> TASK DETAILS
From the data below, repeat exactly the lines from the line with "Rdiv_lt_0_compat; [|exact Hsr]." to the line with "Rmin 0 1 <= y <= Rmax 0 1.", both included.

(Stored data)
*** Block opens ***

(** ** The one-pole filters *)

(** X3.  For a positive cutoff and a positive sample rate the one-pole
    coefficient [1 - exp(-2 pi cutoff / sr)] lies strictly between 0
    and 1, and it grows with the cutoff. *)
Theorem onePoleCoeff_range (c c' sr : R) :
  0 < c -> c <= c' -> 0 < sr ->
  exists k k',
    onePoleCoeff (Num c) (Num sr) = Num k /\
    onePoleCoeff (Num c') (Num sr) = Num k' /\
    0 < k /\ k <= k' /\ k' < 1.
Proof.
  intros Hc Hcc Hsr. unfold onePoleCoeff. cbn [JS.mul]. unfold JS.div.
  destruct (Req_dec_T sr 0) as [Z0|_]; [lra|].
  cbn [JS.neg JS.Math_exp JS.sub JS.add].
  do 2 eexists. split; [reflexivity|]. split; [reflexivity|].
  pose proof PI_RGT_0 as HPI.
  assert (W : forall x, 0 < x -> 0 < 2.0 * PI * x / sr).
  { intros x Hx. apply Rdiv_lt_0_compat; [|exact Hsr].
    apply Rmult_lt_0_compat; lra. }
  assert (M : 2.0 * PI * c / sr <= 2.0 * PI * c' / sr).
  { apply Rmult_le_compat_r; [apply Rlt_le, Rinv_0_lt_compat, Hsr|].
    apply Rmult_le_compat_l; lra. }
  destruct (exp_neg_lt_1 _ (W c Hc)) as [A0 A1].
  destruct (exp_neg_lt_1 _ (W c' ltac:(lra))) as [B0 B1].
  assert (E : exp (- (2.0 * PI * c' / sr)) <= exp (- (2.0 * PI * c / sr))).
  { destruct (Req_dec_T (2.0 * PI * c / sr) (2.0 * PI * c' / sr)) as [Q|Q].
    - rewrite Q. lra.
    - apply Rlt_le, exp_increasing. lra. }
  lra.
Qed.

Lemma onePoleCoeff_range_witness :
  exists k k',
    onePoleCoeff (Num 100) (Num 48000) = Num k /\
    onePoleCoeff (Num 6000) (Num 48000) = Num k' /\
    0 < k /\ k <= k' /\ k' < 1.
Proof. apply (onePoleCoeff_range 100 6000 48000); lra. Defined.

(** X4.  With a coefficient in [0, 1] the one-pole low-pass returns a
    value between its state and its input, so its state never leaves the
    range of the samples it has seen. *)
Theorem onePoleLP_between (c s x : R) :
  0 <= c <= 1 ->
  exists y,
    processOnePoleLP (Num c) (Num s) (Num x) = Num y /\
    Rmin s x <= y <= Rmax s x.
Proof.
  intros Hc. unfold processOnePoleLP. cbn [JS.sub JS.neg JS.add JS.mul].
  eexists. split; [reflexivity|].
  unfold Rmin, Rmax. destruct (Rle_dec s x); nra.
Qed.

Lemma onePoleLP_between_witness :
  exists y,
    processOnePoleLP (Num 0.25) (Num 0) (Num 1) = Num y /\
    Rmin 0 1 <= y <= Rmax 0 1.
Proof. apply (onePoleLP_between 0.25 0 1). lra. Defined.

(** ** The dither generator *)

(** X5.  Whatever its state, [getVintageNoise] leaves a state in
    [0, 2^31 - 1] and returns a real of magnitude at most 0.000005. *)
Theorem getVintageNoise_range (ng : Z) :
  (0 <= fst (getVintageNoise ng) <= 2147483647)%Z /\
  exists n, snd (getVintageNoise ng) = Num n /\ Rabs n <= 0.000005.
Proof.
  split; [|apply noise_bound].
  unfold getVintageNoise, noise_next. cbn [fst].
  change 0x7fffffff%Z with (Z.ones 31).
  rewrite Z.land_ones by lia.
  change (2 ^ 31)%Z with 2147483648%Z.
  change (Z.ones 31) with 2147483647%Z.
  pose proof (Z.mod_pos_bound (ng * 1103515245 + 12345) 2147483648 ltac:(lia)).
  lia.
Qed.

(** ** Parameter updates *)

Lemma lookup_mode_real (m : R) :
  lookup_mode (Num m) =
  let z := Int_part m in
  if ((0 <=? z) || (Z.rem z 4 =? 0))%Z
  then nth_error modes (Z.to_nat (Z.rem z 4))
  else None.
Proof.
  unfold lookup_mode, JS.Math_floor.
  change (INR (length modes)) with (INR 4). rewrite INR_IZR_INZ.
  change (Z.of_nat 4) with 4%Z.
  rewrite rem_int by lia. cbv zeta.
  set (z := Int_part m).
  destruct (Z.leb_spec 0 z) as [Hz|Hz]; cbn [orb].
  - pose proof (Z.rem_bound_pos z 4 Hz ltac:(lia)) as P.
    rewrite as_index_IZR by lia. reflexivity.
  - pose proof (Z.rem_bound_pos_neg z 4) as N. specialize (N ltac:(lia) ltac:(lia)).
    destruct (Z.eqb_spec (Z.rem z 4) 0) as [E|E].
    + rewrite E. rewrite as_index_IZR by lia. reflexivity.
    + rewrite as_index_neg by lia. reflexivity.
Qed.

(** X6.  The mode index wraps: a real mode whose floor is [z >= 0]
    selects the preset number [z mod 4], so every such mode finds one of
    the four presets. *)
Theorem lookup_mode_wraps (m : R) :
  (0 <= Int_part m)%Z ->
  lookup_mode (Num m) = nth_error modes (Z.to_nat (Int_part m mod 4)) /\
  exists md, lookup_mode (Num m) = Some md /\ In md modes.
Proof.
  intros Hz. rewrite lookup_mode_real. cbv zeta.
  destruct (Z.leb_spec 0 (Int_part m)) as [_|]; [|lia]. cbn [orb].
  rewrite Z.rem_mod_nonneg by lia.
  split; [reflexivity|].
  pose proof (Z.mod_pos_bound (Int_part m) 4 ltac:(lia)) as B.
  destruct (nth_error modes (Z.to_nat (Int_part m mod 4))) as [md|] eqn:E.
  - exists md. split; [reflexivity|]. eapply nth_error_In, E.
  - apply nth_error_None in E. cbn [length modes] in E. lia.
Qed.

Lemma lookup_mode_wraps_witness :
  lookup_mode (Num (IZR 6)) = nth_error modes (Z.to_nat (Int_part (IZR 6) mod 4)) /\
  exists md, lookup_mode (Num (IZR 6)) = Some md /\ In md modes.
Proof.
  apply (lookup_mode_wraps (IZR 6)). rewrite Int_part_IZR. lia.
Defined.

(** X7.  A parameter update throws exactly when the mode is NaN or
    infinite, or is a real whose floor is negative and no multiple of
    4; in every other case it returns an engine. *)
Theorem updateInternalParams_throws_iff
  (sampleRate : R) (rnd : nat -> R) (st : Engine) :
  updateInternalParams sampleRate rnd st = None <->
  match mode (params st) with
  | Num m => (Int_part m < 0)%Z /\ Z.rem (Int_part m) 4 <> 0%Z
  | _ => True
  end.
Proof.
  unfold updateInternalParams.
  destruct (mode (params st)) as [m| | |] eqn:M.
  - rewrite lookup_mode_real. cbv zeta.
    destruct (Z.leb_spec 0 (Int_part m)) as [Hz|Hz]; cbn [orb].
    + rewrite Z.rem_mod_nonneg by lia.
      pose proof (Z.mod_pos_bound (Int_part m) 4 ltac:(lia)) as B.
      destruct (nth_error modes (Z.to_nat (Int_part m mod 4))) eqn:E.
      * split; [discriminate | lia].
      * apply nth_error_None in E. cbn [length modes] in E. lia.
    + destruct (Z.eqb_spec (Z.rem (Int_part m) 4) 0) as [E|E].
      * rewrite E. cbn. split; [discriminate | tauto].
      * split; [intros _; split; [exact Hz | exact E] | reflexivity].
  - cbn. tauto.
  - cbn. tauto.
  - cbn. tauto.
Qed.

Lemma gain_monotone
  (sampleRate : R) (ls : list FdnLine) (p p' : Params) (a d d' : R) :
  avgDelaySeconds sampleRate ls = Num a -> 0 < a ->
  decay p = Num d -> decay p' = Num d' -> 0 < d <= d' ->
  exists g g',
    feedbackGain sampleRate ls p = Num g /\
    feedbackGain sampleRate ls p' = Num g' /\
    0 < g <= g' /\ g' <= 0.985.
Proof.
  intros A Pa D D' B.
  destruct (gain_regimes sampleRate ls p a d A Pa D) as [g [G [Bg [Rg _]]]].
  destruct (gain_regimes sampleRate ls p' a d' A Pa D') as [g' [G' [Bg' [Rg' _]]]].
  destruct (Rg ltac:(lra)) as [Eg Pg].
  destruct (Rg' ltac:(lra)) as [Eg' Pg'].
  exists g, g'. split; [exact G|]. split; [exact G'|].
  split; [|lra]. split; [exact Pg|].
  rewrite Eg, Eg'.
  assert (M : -3 * a / d <= -3 * a / d').
  { assert (I : / d' <= / d) by (apply Rinv_le_contravar; lra).
    unfold Rdiv. nra. }
  apply Rle_Rpower with (e := 10) in M; [|lra].
  apply Rle_min_compat_r. exact M.
Qed.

*** Block closes ***

> ANSWER FOR THE TASK
  { intros x Hx. apply Rdiv_lt_0_compat; [|exact Hsr].
    apply Rmult_lt_0_compat; lra. }
  assert (M : 2.0 * PI * c / sr <= 2.0 * PI * c' / sr).
  { apply Rmult_le_compat_r; [apply Rlt_le, Rinv_0_lt_compat, Hsr|].
    apply Rmult_le_compat_l; lra. }
  destruct (exp_neg_lt_1 _ (W c Hc)) as [A0 A1].
  destruct (exp_neg_lt_1 _ (W c' ltac:(lra))) as [B0 B1].
  assert (E : exp (- (2.0 * PI * c' / sr)) <= exp (- (2.0 * PI * c / sr))).
  { destruct (Req_dec_T (2.0 * PI * c / sr) (2.0 * PI * c' / sr)) as [Q|Q].
    - rewrite Q. lra.
    - apply Rlt_le, exp_increasing. lra. }
  lra.
Qed.

Lemma onePoleCoeff_range_witness :
  exists k k',
    onePoleCoeff (Num 100) (Num 48000) = Num k /\
    onePoleCoeff (Num 6000) (Num 48000) = Num k' /\
    0 < k /\ k <= k' /\ k' < 1.
Proof. apply (onePoleCoeff_range 100 6000 48000); lra. Defined.

(** X4.  With a coefficient in [0, 1] the one-pole low-pass returns a
    value between its state and its input, so its state never leaves the
    range of the samples it has seen. *)
Theorem onePoleLP_between (c s x : R) :
  0 <= c <= 1 ->
  exists y,
    processOnePoleLP (Num c) (Num s) (Num x) = Num y /\
    Rmin s x <= y <= Rmax s x.
Proof.
  intros Hc. unfold processOnePoleLP. cbn [JS.sub JS.neg JS.add JS.mul].
  eexists. split; [reflexivity|].
  unfold Rmin, Rmax. destruct (Rle_dec s x); nra.
Qed.

Lemma onePoleLP_between_witness :
  exists y,
    processOnePoleLP (Num 0.25) (Num 0) (Num 1) = Num y /\
    Rmin 0 1 <= y <= Rmax 0 1.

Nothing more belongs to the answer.